Task directions: Could you reproduce the lines below from the one with "apply inner_read_ok in E as [Hd' Hp]; [|done..]." through the one with "destruct (failed s) as [k|] eqn:Hf."? Keep both ends and add nothing.

Entries shown:
Lemma read_header_ok fuel s :
  header_ok s → (2 - header_read s ≤ fuel)%nat →
  match read_header fuel s with
  | Return (p, s') => step_ok s p s'
  | Done s' => header_ok s' ∧ header_read s' = 2%nat ∧ residual s' = residual s ∧
      (size s' ≤ size s)%nat
  end.
Proof.
  revert s. induction fuel as [|fuel IH]; intros s Hok Hfuel;
    pose proof Hok as [Hd Hl Hf Hh Hr Hv]; simpl; rewrite Hl;
    (case_decide as Ha; [try lia|repeat split; try done; lia]).
  destruct (inner_read _ _) as [p i] eqn:E. apply inner_read_ok in E as [Hd' Hp]; [|lia|done].
  destruct p as [|k|bs]; [|done|destruct bs as [|b bs]].
  - destruct Hp as [Hb Hs]. split; [split; simpl; [done|by intros; constructor]|].
    unfold residual, size; simpl. by rewrite Hf, Hh, Hb.
  - destruct Hp as (Hb & _ & Hnil & _). split; [by apply rejected_inv|]. split; [|done].
    unfold residual. rewrite Hf, Hh, Hnil, app_nil_r by done.
    destruct (header s) as [|h0 [|h1 []]]; try done.
    destruct (header_read s) as [|[|n]]; [done| |lia]. simpl in *. rewrite Hv by lia. done.
  - destruct Hp as (Hb & Hlen & _ & Hs). specialize (Hs ltac:(done)).
    destruct (fill_take (header s) (header_read s) (b :: bs)) as [Hfl Hft]; [done|lia|].
    case_bool_decide as Hver; simpl in Hver.
    + set (s1 := mkStream _ _ _ _ _ _).
      assert (header_ok s1) as Hok1 by (split; simpl; try done; simpl in *; lia).
      assert (residual s1 = residual s) as Hres.
      { unfold residual; simpl. rewrite Hf, Hh, Hb. simpl in Hft. by rewrite Hft, <- (assoc_L (++)). }
      specialize (IH s1 Hok1 ltac:(simpl in *; lia)).
      assert (size s1 < size s)%nat as Hsz by exact Hs.
      destruct (read_header fuel s1) as [[p s']|s'].
      * by apply (step_ok_trans _ s1); [|lia|].
      * destruct IH as (? & ? & ? & ?). repeat split; try apply H; try done; [congruence|lia].
    + split; [by apply rejected_inv|]. split; [|done]. unfold residual. rewrite Hf, Hh, Hb.
      apply (bad_version s); [done|simpl in *; lia|done|exact Hver].
Qed.

(** Once the header is complete, its two bytes announce the addons. *)
Lemma finish_header_residual s : header_ok s → header_read s = 2%nat →
  residual (finish_header s) = residual s.
Proof.
  intros [_ Hl Hf Hh _ Hv] Hr. unfold residual; simpl. rewrite Hf, Hh, Hr.
  destruct (header s) as [|h0 [|h1 []]]; try done. simpl in *. by rewrite Hv by lia.
Qed.

Lemma payload_read_ok cap s :
  (0 < cap)%nat → Forall delivers (inner s) → failed s = None → header_done s = true →
  addons_remaining s = 0%nat →
  let (p, i) := inner_read cap (inner s) in step_ok s p (with_inner s i).
Proof.
  intros Hcap Hd Hf Hh Ha. destruct (inner_read _ _) as [p i] eqn:E.
  apply inner_read_ok in E as [Hd' Hp]; [|done..].
  unfold step_ok, inv, residual, skip, size; simpl. rewrite Hf, Hh, Ha.
  rewrite decide_False by lia. rewrite decide_False by lia. rewrite !drop_0.
  split; [by split|]. destruct p as [|k|bs]; [by destruct Hp as [-> ?]|done|].
  destruct Hp as (Hb & _ & Hnil & Hs). exists (script_bytes i). repeat split; [by rewrite Hb| |done].
  intros ->. by rewrite <- Hnil.
Qed.

Lemma poll_read_ok cap s p s' :
  (0 < cap)%nat → inv s → poll_read cap s = (p, s') → step_ok s p s'.
Proof.
  intros Hcap [Hd Hinv] E. unfold poll_read in E. rewrite decide_False in E by lia.
  destruct (failed s) as [k|] eqn:Hf.
  { injection E as <- <-. unfold step_ok, residual. rewrite Hf. repeat split; try done; congruence. }
  assert (∀ s1, Forall delivers (inner s1) → failed s1 = None → header_done s1 = true →
    residual s1 = residual s → (size s1 ≤ size s)%nat →
    match skip_addons (addons_remaining s1) s1 with
    | Return p => p
    | Done s => let (p, i) := inner_read cap (inner s) in (p, with_inner s i)
    end = (p, s') → step_ok s p s') as Hbody.
  { intros s1 Hd1 Hf1 Hh1 Hr1 Hs1 E1. pose proof (skip_addons_ok _ s1 Hd1 Hf1 Hh1 ltac:(done)) as H1.
    apply (step_ok_trans _ s1); [done..|].
    destruct (skip_addons _ s1) as [[p1 s2]|s2]; [by simplify_eq|].
    destruct H1 as (Hd2 & Hf2 & Hh2 & Ha2 & Hr2 & Hs2).
    apply (step_ok_trans _ s2); [done..|]. pose proof (payload_read_ok cap s2) as H2.
    destruct (inner_read _ _). injection E1 as <- <-. by apply H2. }
  destruct (header_done s) eqn:Hh; [by eapply (Hbody s)|].
  pose proof (Hinv eq_refl eq_refl) as Hok.
  pose proof (read_header_ok (length (header s) - header_read s) s Hok) as H1.
  rewrite (ho_length _ Hok) in *. specialize (H1 ltac:(lia)).
  destruct (read_header _ s) as [[p1 s1]|s1]; [by simplify_eq|].
  destruct H1 as (Hok1 & Hr1 & Hres1 & Hs1). eapply (Hbody (finish_header s1)); try done.
  - apply Hok1.
  - apply Hok1.
  - by rewrite finish_header_residual.
Qed.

Expected output:
  apply inner_read_ok in E as [Hd' Hp]; [|done..].
  unfold step_ok, inv, residual, skip, size; simpl. rewrite Hf, Hh, Ha.
  rewrite decide_False by lia. rewrite decide_False by lia. rewrite !drop_0.
  split; [by split|]. destruct p as [|k|bs]; [by destruct Hp as [-> ?]|done|].
  destruct Hp as (Hb & _ & Hnil & Hs). exists (script_bytes i). repeat split; [by rewrite Hb| |done].
  intros ->. by rewrite <- Hnil.
Qed.

Lemma poll_read_ok cap s p s' :
  (0 < cap)%nat → inv s → poll_read cap s = (p, s') → step_ok s p s'.
Proof.
  intros Hcap [Hd Hinv] E. unfold poll_read in E. rewrite decide_False in E by lia.
  destruct (failed s) as [k|] eqn:Hf.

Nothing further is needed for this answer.